Or are they? As always in Pinter, all is not quite as it seems. This is no cosy dinner-party reunion. The first sign that things are a little off is when Anna tells Deeley, "You have a wonderful casserole… I mean, wife." Later Kate tells Anna "I remember you dead." The play, which had its premiere in 1971 with Vivien Merchant, Dorothy Tutin and Colin Blakely, is one of Pinter's most mysterious, a dream-like 80-minute wonder. Is it a love triangle? Or the memory of a love triangle? Is Anna a figment of the role-playing couple's imagination? Or are Anna and Kate the same woman, two halves of the same whole?
It was with this last question in mind that Scott Thomas came up with the idea of swapping the roles of Anna and Kate. It was 2011 and she was starring in Ian Rickson's production of Betrayal, Pinter's 1978 three-hander about a woman who has an affair. "She said, 'Why don't we swap the men's parts around?'" says Rickson. "But it was too late by then so we decided to do Old Times properly and have her play both parts."
The two actresses will switch between the inscrutable Kate and the more talkative Anna every few nights. Rickson invited a psychologist into rehearsals to explore the idea that the two women represent one split personality. "You could read it that in order to become a wife Kate has lopped off the extrovert part of herself, or Anna. And so to explore their marriage the couple invite back this lopped-off self, explore her and grieve for her. I like that," he says.
Both parts are a gift for the 52-year-old actress and have been played by a series of venerable pairings down the ages, from Harriet Walter and Julie Christie in 1995, to the last West End production in 2004 which starred Helen McCrory and Gina McKee. Scott Thomas and Williams have learned both parts but the real challenge will be to shift between them. Sewell, meanwhile, will have to remember which actress is playing his wife each night. "I underestimated, frankly, how demanding and challenging it is for everybody to carry both productions," says Rickson. "For me it's like directing two at the same time. And in terms of the malleability the actors need… it is the Acting Olympics."
Old Times is not the first production to feature role-swapping. Danny Boyle mixed man and monster in Frankenstein, with Benedict Cumberbatch and Jonny Lee Miller changing between lead roles at the National Theatre two years ago. Before that Mark Rylance and Michael Rudko alternated as brothers – one a successful screenwriter, the other a talentless drifter – in Sam Shepard's True West at the Donmar in 1994. And long before that, in 1935, John Gielgud and Laurence Olivier switched places as Romeo and Mercutio six weeks into a run of Romeo and Juliet.
For the actors, the rewards for such a virtuoso display can be handsome – if it comes off. Cumberbatch and Miller were joint winners of an Olivier and an Evening Standard Theatre award last year. "In rehearsals you're listening to your lines, you're watching the decisions another very good actor is making, and you're thinking about your own choices," said Cumberbatch of the process. "It's a very harmonious way to work."

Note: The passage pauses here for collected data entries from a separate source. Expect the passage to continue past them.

(* ===== verification/Virtio.v ===== *)
(** * The disk driver (kernel/virtio_disk.c, kernel/virtio.h)

    The driver's book-keeping and the queue it shares with the device:
    descriptors, the ring of available requests and the ring of used ones.
    The pages of the queue are kept as the structures they hold, and the
    addresses the device gets as what they point to.  What the device answers
    to the reads of its registers is a parameter. *)

From S2P Require Import Prelude Riscv Memory Spinlock Kalloc Vm Tty Proc ProcSpec Sleeplock Bio.

Definition VIRTIO_MMIO_MAGIC_VALUE : Z := 0x000.
Definition VIRTIO_MMIO_VERSION : Z := 0x004.
Definition VIRTIO_MMIO_DEVICE_ID : Z := 0x008.
Definition VIRTIO_MMIO_VENDOR_ID : Z := 0x00c.
Definition VIRTIO_MMIO_DEVICE_FEATURES : Z := 0x010.
Definition VIRTIO_MMIO_DRIVER_FEATURES : Z := 0x020.
Definition VIRTIO_MMIO_QUEUE_SEL : Z := 0x030.
Definition VIRTIO_MMIO_QUEUE_NUM_MAX : Z := 0x034.
Definition VIRTIO_MMIO_QUEUE_NUM : Z := 0x038.
Definition VIRTIO_MMIO_QUEUE_READY : Z := 0x044.
Definition VIRTIO_MMIO_QUEUE_NOTIFY : Z := 0x050.
Definition VIRTIO_MMIO_INTERRUPT_STATUS : Z := 0x060.
Definition VIRTIO_MMIO_INTERRUPT_ACK : Z := 0x064.
Definition VIRTIO_MMIO_STATUS : Z := 0x070.
Definition VIRTIO_MMIO_QUEUE_DESC_LOW : Z := 0x080.
Definition VIRTIO_MMIO_QUEUE_DESC_HIGH : Z := 0x084.
Definition VIRTIO_MMIO_DRIVER_DESC_LOW : Z := 0x090.
Definition VIRTIO_MMIO_DRIVER_DESC_HIGH : Z := 0x094.
Definition VIRTIO_MMIO_DEVICE_DESC_LOW : Z := 0x0a0.
Definition VIRTIO_MMIO_DEVICE_DESC_HIGH : Z := 0x0a4.
Definition VIRTIO_CONFIG_S_ACKNOWLEDGE : Z := 1.
Definition VIRTIO_CONFIG_S_DRIVER : Z := 2.
Definition VIRTIO_CONFIG_S_DRIVER_OK : Z := 4.
Definition VIRTIO_CONFIG_S_FEATURES_OK : Z := 8.
Definition VIRTIO_BLK_F_RO : Z := 5.
Definition VIRTIO_BLK_F_SCSI : Z := 7.
Definition VIRTIO_BLK_F_CONFIG_WCE : Z := 11.
Definition VIRTIO_BLK_F_MQ : Z := 12.
Definition VIRTIO_F_ANY_LAYOUT : Z := 27.
Definition VIRTIO_RING_F_INDIRECT_DESC : Z := 28.
Definition VIRTIO_RING_F_EVENT_IDX : Z := 29.
Definition NUM : Z := 8.
Definition VRING_DESC_F_NEXT : Z := 1.
Definition VRING_DESC_F_WRITE : Z := 2.
Definition VIRTIO_BLK_T_IN : Z := 0.
Definition VIRTIO_BLK_T_OUT : Z := 1.

(** The addresses in descriptors: nothing, [ops[i]], the data of a buffer,
    [info[i].status]. *)
Inductive dma := DNull | DOp (i : fin 8) | DData (b : fin 30) | DStatus (i : fin 8).

(** [struct virtq_desc] *)
Record virtq_desc := Desc { d_addr : dma; d_len : Z; d_flags : Z; d_next : Z }.
Definition desc0 : virtq_desc := Desc DNull 0 0 0.

(** [struct virtio_blk_req] *)
Record virtio_blk_req := Req { r_type : Z; r_reserved : Z; r_sector : Z }.

(** [struct disk]; the rings' [idx] and [ring] are fields of their own, [dev_used_idx]
    being the one the device increments.  The last four
    fields are the device's: the writes to its registers, oldest first, how
    far it has looked in the ring of available requests, and the blocks on the
    disk with the writes that have reached them. *)
Record vdisk := Vdisk {
  v_pages : Z * Z * Z;
  v_desc : vec virtq_desc 8;
  avail_idx : Z;
  avail_ring : vec Z 8;
  dev_used_idx : Z;
  used_ring : vec Z 8;
  v_free : vec Z 8;
  used_idx : Z;
  info_b : vec (option (fin 30)) 8;
  info_status : vec Z 8;
  v_ops : vec virtio_blk_req 8;
  vdisk_lock : spinlock;
  mmio : list (Z * Z);
  dev_avail_idx : Z;
  v_blocks : gmap Z (list Z);
  v_writes : list (Z * list Z)
}.

Definition with_v_pages (x : Z * Z * Z) (d : vdisk) : vdisk :=
  Vdisk x d.(v_desc) d.(avail_idx) d.(avail_ring) d.(dev_used_idx) d.(used_ring) d.(v_free) d.(used_idx) d.(info_b)
    d.(info_status) d.(v_ops) d.(vdisk_lock) d.(mmio) d.(dev_avail_idx) d.(v_blocks) d.(v_writes).
Definition with_v_desc (x : vec virtq_desc 8) (d : vdisk) : vdisk :=
  Vdisk d.(v_pages) x d.(avail_idx) d.(avail_ring) d.(dev_used_idx) d.(used_ring) d.(v_free) d.(used_idx)
    d.(info_b) d.(info_status) d.(v_ops) d.(vdisk_lock) d.(mmio) d.(dev_avail_idx) d.(v_blocks) d.(v_writes).
Definition with_avail_idx (x : Z) (d : vdisk) : vdisk :=
  Vdisk d.(v_pages) d.(v_desc) x d.(avail_ring) d.(dev_used_idx) d.(used_ring) d.(v_free) d.(used_idx) d.(info_b)
    d.(info_status) d.(v_ops) d.(vdisk_lock) d.(mmio) d.(dev_avail_idx) d.(v_blocks) d.(v_writes).
Definition with_avail_ring (x : vec Z 8) (d : vdisk) : vdisk :=
  Vdisk d.(v_pages) d.(v_desc) d.(avail_idx) x d.(dev_used_idx) d.(used_ring) d.(v_free) d.(used_idx) d.(info_b)
    d.(info_status) d.(v_ops) d.(vdisk_lock) d.(mmio) d.(dev_avail_idx) d.(v_blocks) d.(v_writes).
Definition with_dev_used_idx (x : Z) (d : vdisk) : vdisk :=
  Vdisk d.(v_pages) d.(v_desc) d.(avail_idx) d.(avail_ring) x d.(used_ring) d.(v_free) d.(used_idx) d.(info_b)
    d.(info_status) d.(v_ops) d.(vdisk_lock) d.(mmio) d.(dev_avail_idx) d.(v_blocks) d.(v_writes).
Definition with_used_ring (x : vec Z 8) (d : vdisk) : vdisk :=
  Vdisk d.(v_pages) d.(v_desc) d.(avail_idx) d.(avail_ring) d.(dev_used_idx) x d.(v_free) d.(used_idx) d.(info_b)
    d.(info_status) d.(v_ops) d.(vdisk_lock) d.(mmio) d.(dev_avail_idx) d.(v_blocks) d.(v_writes).
Definition with_v_free (x : vec Z 8) (d : vdisk) : vdisk :=
  Vdisk d.(v_pages) d.(v_desc) d.(avail_idx) d.(avail_ring) d.(dev_used_idx) d.(used_ring) x d.(used_idx)
    d.(info_b) d.(info_status) d.(v_ops) d.(vdisk_lock) d.(mmio) d.(dev_avail_idx) d.(v_blocks) d.(v_writes).
Definition with_used_idx (x : Z) (d : vdisk) : vdisk :=
  Vdisk d.(v_pages) d.(v_desc) d.(avail_idx) d.(avail_ring) d.(dev_used_idx) d.(used_ring) d.(v_free) x d.(info_b)
    d.(info_status) d.(v_ops) d.(vdisk_lock) d.(mmio) d.(dev_avail_idx) d.(v_blocks) d.(v_writes).
Definition with_info_b (x : vec (option (fin 30)) 8) (d : vdisk) : vdisk :=
  Vdisk d.(v_pages) d.(v_desc) d.(avail_idx) d.(avail_ring) d.(dev_used_idx) d.(used_ring) d.(v_free) d.(used_idx)
    x d.(info_status) d.(v_ops) d.(vdisk_lock) d.(mmio) d.(dev_avail_idx) d.(v_blocks) d.(v_writes).
Definition with_info_status (x : vec Z 8) (d : vdisk) : vdisk :=
  Vdisk d.(v_pages) d.(v_desc) d.(avail_idx) d.(avail_ring) d.(dev_used_idx) d.(used_ring) d.(v_free) d.(used_idx)
    d.(info_b) x d.(v_ops) d.(vdisk_lock) d.(mmio) d.(dev_avail_idx) d.(v_blocks) d.(v_writes).
Definition with_v_ops (x : vec virtio_blk_req 8) (d : vdisk) : vdisk :=
  Vdisk d.(v_pages) d.(v_desc) d.(avail_idx) d.(avail_ring) d.(dev_used_idx) d.(used_ring) d.(v_free) d.(used_idx)
    d.(info_b) d.(info_status) x d.(vdisk_lock) d.(mmio) d.(dev_avail_idx) d.(v_blocks) d.(v_writes).
Definition with_vdisk_lock (x : spinlock) (d : vdisk) : vdisk :=
  Vdisk d.(v_pages) d.(v_desc) d.(avail_idx) d.(avail_ring) d.(dev_used_idx) d.(used_ring) d.(v_free) d.(used_idx)
    d.(info_b) d.(info_status) d.(v_ops) x d.(mmio) d.(dev_avail_idx) d.(v_blocks) d.(v_writes).
Definition with_mmio (x : list (Z * Z)) (d : vdisk) : vdisk :=
  Vdisk d.(v_pages) d.(v_desc) d.(avail_idx) d.(avail_ring) d.(dev_used_idx) d.(used_ring) d.(v_free) d.(used_idx)
    d.(info_b) d.(info_status) d.(v_ops) d.(vdisk_lock) x d.(dev_avail_idx) d.(v_blocks) d.(v_writes).
Definition with_dev_avail_idx (x : Z) (d : vdisk) : vdisk :=
  Vdisk d.(v_pages) d.(v_desc) d.(avail_idx) d.(avail_ring) d.(dev_used_idx) d.(used_ring) d.(v_free) d.(used_idx)
    d.(info_b) d.(info_status) d.(v_ops) d.(vdisk_lock) d.(mmio) x d.(v_blocks) d.(v_writes).
Definition with_v_blocks (x : gmap Z (list Z)) (d : vdisk) : vdisk :=
  Vdisk d.(v_pages) d.(v_desc) d.(avail_idx) d.(avail_ring) d.(dev_used_idx) d.(used_ring) d.(v_free) d.(used_idx)
    d.(info_b) d.(info_status) d.(v_ops) d.(vdisk_lock) d.(mmio) d.(dev_avail_idx) x d.(v_writes).
Definition with_v_writes (x : list (Z * list Z)) (d : vdisk) : vdisk :=
  Vdisk d.(v_pages) d.(v_desc) d.(avail_idx) d.(avail_ring) d.(dev_used_idx) d.(used_ring) d.(v_free) d.(used_idx)
    d.(info_b) d.(info_status) d.(v_ops) d.(vdisk_lock) d.(mmio) d.(dev_avail_idx) d.(v_blocks) x.

Definition v_pages_l : lens vdisk (Z * Z * Z) := Lens v_pages with_v_pages.
Definition v_desc_l : lens vdisk (vec virtq_desc 8) := Lens v_desc with_v_desc.
Definition avail_idx_l : lens vdisk (Z) := Lens avail_idx with_avail_idx.
Definition avail_ring_l : lens vdisk (vec Z 8) := Lens avail_ring with_avail_ring.
Definition dev_used_idx_l : lens vdisk (Z) := Lens dev_used_idx with_dev_used_idx.
Definition used_ring_l : lens vdisk (vec Z 8) := Lens used_ring with_used_ring.
Definition v_free_l : lens vdisk (vec Z 8) := Lens v_free with_v_free.
Definition used_idx_l : lens vdisk (Z) := Lens used_idx with_used_idx.
Definition info_b_l : lens vdisk (vec (option (fin 30)) 8) := Lens info_b with_info_b.
Definition info_status_l : lens vdisk (vec Z 8) := Lens info_status with_info_status.
Definition v_ops_l : lens vdisk (vec virtio_blk_req 8) := Lens v_ops with_v_ops.
Definition vdisk_lock_l : lens vdisk (spinlock) := Lens vdisk_lock with_vdisk_lock.
Definition mmio_l : lens vdisk (list (Z * Z)) := Lens mmio with_mmio.
Definition dev_avail_idx_l : lens vdisk (Z) := Lens dev_avail_idx with_dev_avail_idx.
Definition v_blocks_l : lens vdisk (gmap Z (list Z)) := Lens v_blocks with_v_blocks.
Definition v_writes_l : lens vdisk (list (Z * list Z)) := Lens v_writes with_v_writes.
#[export] Instance v_pages_laws : LensLaws v_pages_l.
Proof. by split; intros; destruct s. Qed.
#[export] Instance v_desc_laws : LensLaws v_desc_l.
Proof. by split; intros; destruct s. Qed.
#[export] Instance avail_idx_laws : LensLaws avail_idx_l.
Proof. by split; intros; destruct s. Qed.
#[export] Instance avail_ring_laws : LensLaws avail_ring_l.
Proof. by split; intros; destruct s. Qed.
#[export] Instance dev_used_idx_laws : LensLaws dev_used_idx_l.
Proof. by split; intros; destruct s. Qed.
#[export] Instance used_ring_laws : LensLaws used_ring_l.
Proof. by split; intros; destruct s. Qed.
#[export] Instance v_free_laws : LensLaws v_free_l.
Proof. by split; intros; destruct s. Qed.
#[export] Instance used_idx_laws : LensLaws used_idx_l.
Proof. by split; intros; destruct s. Qed.
#[export] Instance info_b_laws : LensLaws info_b_l.
Proof. by split; intros; destruct s. Qed.
#[export] Instance info_status_laws : LensLaws info_status_l.
Proof. by split; intros; destruct s. Qed.
#[export] Instance v_ops_laws : LensLaws v_ops_l.
Proof. by split; intros; destruct s. Qed.
#[export] Instance vdisk_lock_laws : LensLaws vdisk_lock_l.
Proof. by split; intros; destruct s. Qed.
#[export] Instance mmio_laws : LensLaws mmio_l.
Proof. by split; intros; destruct s. Qed.
#[export] Instance dev_avail_idx_laws : LensLaws dev_avail_idx_l.
Proof. by split; intros; destruct s. Qed.
#[export] Instance v_blocks_laws : LensLaws v_blocks_l.
Proof. by split; intros; destruct s. Qed.
#[export] Instance v_writes_laws : LensLaws v_writes_l.
Proof. by split; intros; destruct s. Qed.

That's the best-case scenario, but the risks are high. And comparisons are inevitable. In his book Acting Shakespeare, Gielgud recalls how he disapproved of the false nose Olivier wore to play Romeo and thought he was inclined to be "too athletic" in his bedroom scene with Juliet. For his part, in On Acting, Olivier recalls how the two fell out over how best to speak Romeo's verse. "I think I was right, and I know that John will go on thinking that he was. Whatever the results, whichever side people come down on, we must have been fascinating to watch."
And there's the rub. Is role-swapping just a gimmick, an invigorating gamble for the cast, or does it add an extra dimension to the drama for those watching? In the case of Pinter, interchanging two actresses should nudge audiences to imagine one woman in the other's place, just as Deeley does on stage.
It is a commercially canny move, too. Frankenstein sold out in double-quick time because audiences were keen to see both versions. Even the critics went in twice, on consecutive evenings. For Old Times, a performance schedule is posted online, apart from the weekly "coin toss nights" that will be decided on the day. At the first preview, Scott Thomas played Kate and Williams Anna but the casting for press night – which one might expect to be closest to the director's vision – is the reverse. "I don't have a preferred version," says Rickson. "That would be like choosing which of your two children you love more."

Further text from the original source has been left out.